Gaynor had spent the last year or so, charging tourists along Kings Road in Chelsea for taking her picture. With her bleached white ‘Jack Frost’ haircut and stunning punk fashion clothing she wouldn’t fail to catch the eye, but the ‘real deal’ about Gaynor was in spirit she was a seminal punk Goddess. It wouldn’t matter if in a musical sense whether she could sing or not, what she had to say would be more important.
Initially, Captain who formally played guitars ( and was currently playing Bass with the ‘Jets’!) would now be on drums. Spon who formally played keyboards, would now be on guitar. For the first few sessions this was the line-up and although ragged round the edges, within the first month there was a sound developing and a hand full of songs were coming together.
Recruiting the right Bass Player however, was proving a problem. Cue Steve the Voice, who had been on the sidelines for a little while. An ex Art student with his ‘nose on the streets’ who couldn’t play a note wanted to give it a go. With initial reservations he was given a chance to prove himself on bass, which after a while he did! For the early part of 1979 the new band thrashed away in the basement and got together a set of tunes.
A name for the band was chosen, ‘Snow White and the sic Punks’ and before long the first ‘Live gig’ was on the horizon. This provided a dilemma for ‘The Captain’ as the ‘Jets’ whom he played bass for as well, were on the same bill! This wouldn’t go down very well with the Jets. To get round this the Captain played the first ‘Snow White and the sic Punks’ gig completely wrapped up ‘Mummy’ style in bandages, so as not to be noticed by the Jets. Half way through the gig the bandages inevitably started to come adrift eventually leading to severe embarrassment on the Captains behalf. After this, the Captain decided to move into management, vacating the Drum kit.
The first gig was at Luton’s Barnfield College was historical in the sense that this was where the Idea of ‘The Split Single’ was first thought out, with ‘The Resistors’ (UK Decay).

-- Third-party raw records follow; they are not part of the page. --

(** The clauses and values after the loop; the dictionary is given by its
    items in insertion order. *)
Definition build_update (update_data : list (string * UpdateValue))
    : list SetClause * list SqlParam :=
  foldl add_clause ([], []) update_data.

(** The statement [update_call_result] executes: [None] when there is
    nothing to set (it then returns [False] without executing anything),
    else the clauses of [SET] and the parameters, the last one for
    [WHERE call_id = %s]. *)
Definition update_statement (call_id : option string)
    (update_data : list (string * UpdateValue))
    : option (list SetClause * list SqlParam) :=
  match build_update update_data with
  | ([], _) => None
  | (clauses, values) =>
      Some ((clauses ++ [SetNow "updated_at"])%list,
            (values ++ [PCallId call_id])%list)
  end.

(** The number of [%s] of the statement: one for each parameter clause and
    one for the [WHERE]. *)
Definition placeholders (clauses : list SetClause) : nat :=
  S (length (List.filter (λ c, match c with SetParam _ => true | _ => false end)
                         clauses)).

(** The items of the dictionary both finalizers build: the four fixed
    keys, then the result fields that were copied, in the order of the
    loop. *)
Definition update_items (update_data : UpdateData)
    : list (string * UpdateValue) :=
  ([ ("call_status", UScalar (VStr (call_status update_data)));
     ("call_ended_at", UTime (call_ended_at update_data));
     ("full_transcript", UTranscript (ud_full_transcript update_data));
     ("structured_data", UFields (structured_data update_data)) ]
   ++ omap (λ field, (λ v, (field, UScalar v)) <$> columns update_data !! field)
           result_fields)%list.

(** ** The record of a new call ([calls.py], [database.py]) *)

(** A value of the dictionary [create_call_database_record] builds. *)
Inductive CallDataValue :=
| CText (s : string)
| CStructured (call_metadata : Session).

(** [create_call_database_record], the dictionary handed on to
    [create_call_result]. *)
Definition create_call_database_record (call_id : string)
    (call_metadata : Session) : gmap string CallDataValue :=
  {[ "call_id" := CText call_id;
     "driver_name" := CText (default "Driver" (driver_name call_metadata));
     "phone_number" := CText (default "" (phone_number call_metadata));
     "load_number" := CText (default "Load" (load_number call_metadata));
     "call_outcome" := CText "In Progress";
     "driver_status" := CText "Unknown";
     "current_location" := CText "Not provided";
     "eta" := CText "Not provided";
     "structured_data" := CStructured call_metadata ]}.

(** The parameters of the [INSERT] of [create_call_result];
    [call_metadata] is the value [json.dumps] is applied to, [None] for
    the [{}] of [call_data.get("metadata", {})]. *)
Record CallInsert := mkCallInsert {
  ci_call_id : option CallDataValue;
  ci_agent_configuration_id : option string;
  ci_driver_name : option CallDataValue;
  ci_phone_number : option CallDataValue;
  ci_load_number : option CallDataValue;
  ci_call_status : string;
  ci_call_metadata : option CallDataValue
}.

(** [create_call_result], the parameters of its [INSERT]; [active_config]
    is the identifier of the active agent configuration, if there is one. *)
Definition create_call_result (active_config : option string)
    (call_data : gmap string CallDataValue) : CallInsert :=
  mkCallInsert (call_data !! "call_id") active_config
               (call_data !! "driver_name") (call_data !! "phone_number")
               (call_data !! "load_number") "in_progress"
               (call_data !! "metadata").

(** ** Vocabulary of the properties *)

(** The field [k] of [d] holds a non-empty value. *)
Definition populated (d : Fields) (k : string) : Prop :=
  ∃ v, d !! k = Some v ∧ kept v = true.

(** The message of the exception that sends the adapter to its [except]
    branch: the completion call raised, or the arguments did not parse. *)
Definition adapter_error (c : Completion) : option string :=
  match c with
  | CompletionRaises err => Some err
  | CompletionToolCall _ (ArgsInvalid err) => Some err
  | _ => None
  end.

(** The adapter did not get a usable tool call. *)
Definition adapter_failed (c : Completion) : bool :=
  match c with
  | CompletionToolCall _ (ArgsObject _) => false
  | _ => true
  end.

(** The transcript the webhook persists. *)
Definition webhook_transcript (recording_data : RecordingData)
    (call_data : Session) : Transcript :=
  match default [] (rd_transcript recording_data) with
  | [] => default [] (full_transcript call_data)
  | t => t
  end.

Putting aside ‘Captains’ embarrassment, it turned out to be a really ‘stunning’ gig. However, ‘Snow White and the sic Punks’ were now in need of a drummer.
Cue Nigel Dark, a friend of Steve the Voices, Nigel was an accomplished drummer with a grounding in Jazz as well as ‘Nihilism’. Within a few rehearsal sessions Nigel had fully integrated himself into the sound and it was at this point that ‘Snow White and the sic Punks’ would now change their name to ‘Pneumania’…
The ‘Welly Street’ abode complete with rehearsal room and outside bathroom – minus roof, during the early part of 1979 quickly became established as the HQ for Pnuemania and The Resistors -who later changed their name to UK Decay. The formal tenancy of the house was at an end and the demolishing contractors were pulling the houses down around to make way for a new development. This sense of uncertainty galvanised much support from the punk community and with their help.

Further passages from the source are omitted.